Work required
Among the entries below, only the lines starting at the one with "(* ===== verification/BindTable.v ===== *)" and ending at the one with "and probing it", both included, are to be printed exactly.

Given data
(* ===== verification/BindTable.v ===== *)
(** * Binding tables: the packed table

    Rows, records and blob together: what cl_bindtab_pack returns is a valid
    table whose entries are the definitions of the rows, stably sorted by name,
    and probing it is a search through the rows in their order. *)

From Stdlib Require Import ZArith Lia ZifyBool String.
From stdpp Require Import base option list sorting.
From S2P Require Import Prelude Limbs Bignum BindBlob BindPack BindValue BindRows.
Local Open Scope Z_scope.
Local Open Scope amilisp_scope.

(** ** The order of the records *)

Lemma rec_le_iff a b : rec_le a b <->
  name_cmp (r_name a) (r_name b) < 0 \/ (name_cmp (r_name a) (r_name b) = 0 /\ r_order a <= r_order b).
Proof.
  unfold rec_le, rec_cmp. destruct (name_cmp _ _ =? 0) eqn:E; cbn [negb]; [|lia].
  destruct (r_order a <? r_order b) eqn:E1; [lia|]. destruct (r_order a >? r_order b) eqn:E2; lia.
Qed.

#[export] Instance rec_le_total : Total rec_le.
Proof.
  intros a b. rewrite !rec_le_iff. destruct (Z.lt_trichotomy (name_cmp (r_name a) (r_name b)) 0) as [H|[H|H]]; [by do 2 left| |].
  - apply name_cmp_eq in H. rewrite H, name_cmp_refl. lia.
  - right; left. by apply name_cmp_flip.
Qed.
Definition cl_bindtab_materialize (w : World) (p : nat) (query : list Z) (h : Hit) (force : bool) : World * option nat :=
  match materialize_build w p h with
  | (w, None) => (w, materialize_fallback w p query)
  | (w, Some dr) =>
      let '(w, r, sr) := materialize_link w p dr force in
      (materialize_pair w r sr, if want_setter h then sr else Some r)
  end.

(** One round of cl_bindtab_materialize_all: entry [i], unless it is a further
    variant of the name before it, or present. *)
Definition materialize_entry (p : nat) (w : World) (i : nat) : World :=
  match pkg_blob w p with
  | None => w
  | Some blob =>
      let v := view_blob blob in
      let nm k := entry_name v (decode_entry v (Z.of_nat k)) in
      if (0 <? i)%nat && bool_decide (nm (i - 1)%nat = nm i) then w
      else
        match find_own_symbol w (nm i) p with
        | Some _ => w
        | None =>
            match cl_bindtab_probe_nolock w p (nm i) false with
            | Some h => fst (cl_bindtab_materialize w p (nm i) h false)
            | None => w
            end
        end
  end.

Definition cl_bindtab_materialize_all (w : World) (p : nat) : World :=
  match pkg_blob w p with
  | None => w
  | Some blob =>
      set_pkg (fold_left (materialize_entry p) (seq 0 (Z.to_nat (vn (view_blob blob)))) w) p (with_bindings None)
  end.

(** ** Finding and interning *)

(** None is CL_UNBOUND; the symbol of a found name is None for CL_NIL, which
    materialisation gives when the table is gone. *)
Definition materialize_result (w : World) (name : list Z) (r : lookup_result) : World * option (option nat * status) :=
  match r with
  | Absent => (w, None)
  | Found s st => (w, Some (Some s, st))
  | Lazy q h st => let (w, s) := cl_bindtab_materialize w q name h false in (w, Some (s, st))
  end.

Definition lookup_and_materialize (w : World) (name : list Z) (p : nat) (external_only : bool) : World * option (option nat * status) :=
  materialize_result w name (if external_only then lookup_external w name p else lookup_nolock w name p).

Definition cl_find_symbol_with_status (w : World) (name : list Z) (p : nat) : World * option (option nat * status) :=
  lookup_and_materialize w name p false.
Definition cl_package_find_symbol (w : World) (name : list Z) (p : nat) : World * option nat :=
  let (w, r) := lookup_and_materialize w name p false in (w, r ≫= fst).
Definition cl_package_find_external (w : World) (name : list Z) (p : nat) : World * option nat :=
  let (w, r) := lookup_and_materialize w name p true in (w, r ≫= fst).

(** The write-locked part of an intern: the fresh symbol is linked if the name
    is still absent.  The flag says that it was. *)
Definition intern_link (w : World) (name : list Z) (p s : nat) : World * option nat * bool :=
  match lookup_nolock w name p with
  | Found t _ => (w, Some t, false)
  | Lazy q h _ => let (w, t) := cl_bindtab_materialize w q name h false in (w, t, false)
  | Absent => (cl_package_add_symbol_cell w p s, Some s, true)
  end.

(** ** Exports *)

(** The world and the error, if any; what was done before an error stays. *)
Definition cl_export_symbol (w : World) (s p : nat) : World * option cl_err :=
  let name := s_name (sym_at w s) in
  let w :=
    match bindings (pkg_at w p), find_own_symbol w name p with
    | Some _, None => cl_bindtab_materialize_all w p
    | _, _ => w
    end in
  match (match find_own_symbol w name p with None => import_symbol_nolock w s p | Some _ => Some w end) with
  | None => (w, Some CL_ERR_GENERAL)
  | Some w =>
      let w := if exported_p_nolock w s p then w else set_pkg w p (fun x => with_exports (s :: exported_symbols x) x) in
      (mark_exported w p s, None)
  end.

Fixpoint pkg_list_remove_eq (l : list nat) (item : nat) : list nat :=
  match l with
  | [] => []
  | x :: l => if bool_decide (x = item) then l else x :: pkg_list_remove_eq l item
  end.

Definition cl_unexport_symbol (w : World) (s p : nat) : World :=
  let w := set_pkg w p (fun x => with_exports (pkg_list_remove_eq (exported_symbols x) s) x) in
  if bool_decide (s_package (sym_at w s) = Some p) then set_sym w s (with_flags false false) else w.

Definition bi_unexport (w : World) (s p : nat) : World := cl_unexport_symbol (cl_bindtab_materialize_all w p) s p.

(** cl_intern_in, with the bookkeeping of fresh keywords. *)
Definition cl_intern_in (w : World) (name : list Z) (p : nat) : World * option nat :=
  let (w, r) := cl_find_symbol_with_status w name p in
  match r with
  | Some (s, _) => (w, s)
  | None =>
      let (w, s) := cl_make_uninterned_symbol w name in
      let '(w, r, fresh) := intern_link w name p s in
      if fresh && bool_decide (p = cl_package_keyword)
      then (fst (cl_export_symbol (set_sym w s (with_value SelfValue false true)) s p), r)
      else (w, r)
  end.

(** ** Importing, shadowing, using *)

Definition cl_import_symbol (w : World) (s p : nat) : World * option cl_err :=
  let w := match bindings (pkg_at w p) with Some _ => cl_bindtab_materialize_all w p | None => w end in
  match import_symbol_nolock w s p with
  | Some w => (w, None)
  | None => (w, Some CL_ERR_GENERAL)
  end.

* * *

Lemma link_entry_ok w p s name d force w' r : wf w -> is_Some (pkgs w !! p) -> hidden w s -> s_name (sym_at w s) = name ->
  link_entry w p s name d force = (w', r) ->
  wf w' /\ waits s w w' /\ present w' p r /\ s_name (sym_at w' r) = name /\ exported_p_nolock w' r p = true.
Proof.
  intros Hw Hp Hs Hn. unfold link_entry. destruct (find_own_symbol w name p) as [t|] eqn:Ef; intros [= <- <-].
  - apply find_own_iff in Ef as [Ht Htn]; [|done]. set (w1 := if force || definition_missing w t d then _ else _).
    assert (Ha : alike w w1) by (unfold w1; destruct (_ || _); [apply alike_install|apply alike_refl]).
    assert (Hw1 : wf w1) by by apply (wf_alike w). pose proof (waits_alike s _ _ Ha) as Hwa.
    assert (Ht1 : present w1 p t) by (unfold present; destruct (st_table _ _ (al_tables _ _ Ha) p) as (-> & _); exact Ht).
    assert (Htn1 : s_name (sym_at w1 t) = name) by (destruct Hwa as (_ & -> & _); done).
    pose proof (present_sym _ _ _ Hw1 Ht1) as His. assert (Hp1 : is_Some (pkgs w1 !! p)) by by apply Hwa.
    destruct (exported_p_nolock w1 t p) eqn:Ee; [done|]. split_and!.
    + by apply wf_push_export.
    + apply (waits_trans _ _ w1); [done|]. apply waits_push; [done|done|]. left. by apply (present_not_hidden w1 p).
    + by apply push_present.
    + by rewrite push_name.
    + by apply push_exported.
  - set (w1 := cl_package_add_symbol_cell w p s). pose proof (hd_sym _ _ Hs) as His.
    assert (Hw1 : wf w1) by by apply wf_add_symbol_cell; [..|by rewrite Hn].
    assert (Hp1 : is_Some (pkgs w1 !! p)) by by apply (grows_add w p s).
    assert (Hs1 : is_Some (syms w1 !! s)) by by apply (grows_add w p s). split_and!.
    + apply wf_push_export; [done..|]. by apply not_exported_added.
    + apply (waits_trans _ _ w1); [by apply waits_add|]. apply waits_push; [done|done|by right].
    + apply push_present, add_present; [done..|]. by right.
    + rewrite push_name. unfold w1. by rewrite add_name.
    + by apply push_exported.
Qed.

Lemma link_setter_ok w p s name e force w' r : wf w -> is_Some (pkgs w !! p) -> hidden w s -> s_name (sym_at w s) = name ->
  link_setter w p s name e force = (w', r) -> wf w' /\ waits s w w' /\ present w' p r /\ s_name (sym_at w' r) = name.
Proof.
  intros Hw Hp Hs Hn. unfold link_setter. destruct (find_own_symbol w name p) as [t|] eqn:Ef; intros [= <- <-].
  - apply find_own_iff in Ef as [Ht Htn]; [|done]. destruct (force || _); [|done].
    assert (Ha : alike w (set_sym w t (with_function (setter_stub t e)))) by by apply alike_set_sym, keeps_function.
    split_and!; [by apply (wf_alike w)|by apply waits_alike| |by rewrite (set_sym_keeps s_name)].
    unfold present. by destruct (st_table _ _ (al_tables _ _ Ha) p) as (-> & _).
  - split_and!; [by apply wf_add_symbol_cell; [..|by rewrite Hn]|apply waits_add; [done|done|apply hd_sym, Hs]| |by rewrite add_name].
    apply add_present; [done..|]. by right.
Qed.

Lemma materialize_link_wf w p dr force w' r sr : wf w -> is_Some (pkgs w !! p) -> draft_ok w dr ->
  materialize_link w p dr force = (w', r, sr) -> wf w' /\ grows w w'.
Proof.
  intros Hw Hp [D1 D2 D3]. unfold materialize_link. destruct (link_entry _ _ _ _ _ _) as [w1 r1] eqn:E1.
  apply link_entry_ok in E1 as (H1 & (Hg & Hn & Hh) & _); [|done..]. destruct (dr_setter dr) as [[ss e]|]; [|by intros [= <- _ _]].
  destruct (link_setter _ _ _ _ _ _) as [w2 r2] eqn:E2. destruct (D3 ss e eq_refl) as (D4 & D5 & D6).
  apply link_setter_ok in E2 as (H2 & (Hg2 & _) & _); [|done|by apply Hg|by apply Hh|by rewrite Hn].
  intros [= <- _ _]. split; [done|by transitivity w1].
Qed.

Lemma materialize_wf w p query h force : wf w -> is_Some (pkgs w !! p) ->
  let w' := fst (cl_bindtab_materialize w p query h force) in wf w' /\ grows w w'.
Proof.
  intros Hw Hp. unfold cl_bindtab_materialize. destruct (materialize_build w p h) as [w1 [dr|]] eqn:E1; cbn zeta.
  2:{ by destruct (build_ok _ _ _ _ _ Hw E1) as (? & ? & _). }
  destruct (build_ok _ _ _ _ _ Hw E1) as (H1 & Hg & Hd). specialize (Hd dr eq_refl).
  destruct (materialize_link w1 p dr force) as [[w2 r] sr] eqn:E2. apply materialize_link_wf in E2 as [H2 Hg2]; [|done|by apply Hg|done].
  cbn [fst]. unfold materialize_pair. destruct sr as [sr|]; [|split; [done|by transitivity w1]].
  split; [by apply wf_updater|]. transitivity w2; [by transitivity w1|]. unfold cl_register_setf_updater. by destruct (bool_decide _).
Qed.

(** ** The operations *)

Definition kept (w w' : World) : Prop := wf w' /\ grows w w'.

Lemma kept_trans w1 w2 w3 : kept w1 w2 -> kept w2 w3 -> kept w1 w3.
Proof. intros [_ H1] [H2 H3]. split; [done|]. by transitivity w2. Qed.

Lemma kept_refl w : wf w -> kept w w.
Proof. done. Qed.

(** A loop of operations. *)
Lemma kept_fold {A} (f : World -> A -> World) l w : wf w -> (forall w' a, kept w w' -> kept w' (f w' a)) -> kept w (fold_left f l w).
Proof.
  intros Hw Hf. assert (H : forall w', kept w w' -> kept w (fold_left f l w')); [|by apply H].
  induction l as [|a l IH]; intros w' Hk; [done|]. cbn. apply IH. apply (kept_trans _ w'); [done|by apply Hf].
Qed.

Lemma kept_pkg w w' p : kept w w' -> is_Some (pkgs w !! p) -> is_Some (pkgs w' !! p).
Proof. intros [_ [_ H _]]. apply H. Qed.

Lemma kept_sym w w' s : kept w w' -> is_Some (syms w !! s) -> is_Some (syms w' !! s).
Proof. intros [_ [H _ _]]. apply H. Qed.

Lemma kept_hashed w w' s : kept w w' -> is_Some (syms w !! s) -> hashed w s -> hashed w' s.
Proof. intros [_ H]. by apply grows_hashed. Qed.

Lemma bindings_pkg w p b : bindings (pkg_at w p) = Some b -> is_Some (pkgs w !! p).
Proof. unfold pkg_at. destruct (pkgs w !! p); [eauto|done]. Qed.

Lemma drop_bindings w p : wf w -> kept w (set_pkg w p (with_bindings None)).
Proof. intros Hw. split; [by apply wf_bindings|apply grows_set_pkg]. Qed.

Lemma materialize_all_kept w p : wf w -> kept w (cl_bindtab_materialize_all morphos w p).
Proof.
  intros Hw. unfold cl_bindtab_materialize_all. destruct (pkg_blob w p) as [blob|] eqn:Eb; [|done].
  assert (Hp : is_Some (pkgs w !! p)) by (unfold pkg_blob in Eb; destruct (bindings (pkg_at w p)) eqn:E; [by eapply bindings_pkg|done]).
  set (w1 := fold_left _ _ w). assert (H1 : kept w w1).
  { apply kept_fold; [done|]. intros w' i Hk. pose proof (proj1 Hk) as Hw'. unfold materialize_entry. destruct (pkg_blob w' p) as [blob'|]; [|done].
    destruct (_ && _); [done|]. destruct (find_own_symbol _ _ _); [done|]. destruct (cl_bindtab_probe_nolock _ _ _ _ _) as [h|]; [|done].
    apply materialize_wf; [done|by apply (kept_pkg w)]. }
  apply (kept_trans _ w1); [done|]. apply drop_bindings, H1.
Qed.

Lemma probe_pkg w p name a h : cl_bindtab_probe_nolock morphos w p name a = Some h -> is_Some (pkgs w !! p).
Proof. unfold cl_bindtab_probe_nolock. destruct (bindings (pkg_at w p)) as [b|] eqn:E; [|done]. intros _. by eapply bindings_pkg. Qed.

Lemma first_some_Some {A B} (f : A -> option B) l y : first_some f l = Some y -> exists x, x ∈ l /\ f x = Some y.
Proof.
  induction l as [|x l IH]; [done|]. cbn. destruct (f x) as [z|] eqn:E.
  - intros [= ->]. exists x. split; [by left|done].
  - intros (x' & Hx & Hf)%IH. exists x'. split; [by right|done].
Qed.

Written solution
(* ===== verification/BindTable.v ===== *)
(** * Binding tables: the packed table

    Rows, records and blob together: what cl_bindtab_pack returns is a valid
    table whose entries are the definitions of the rows, stably sorted by name,
    and probing it is a search through the rows in their order. *)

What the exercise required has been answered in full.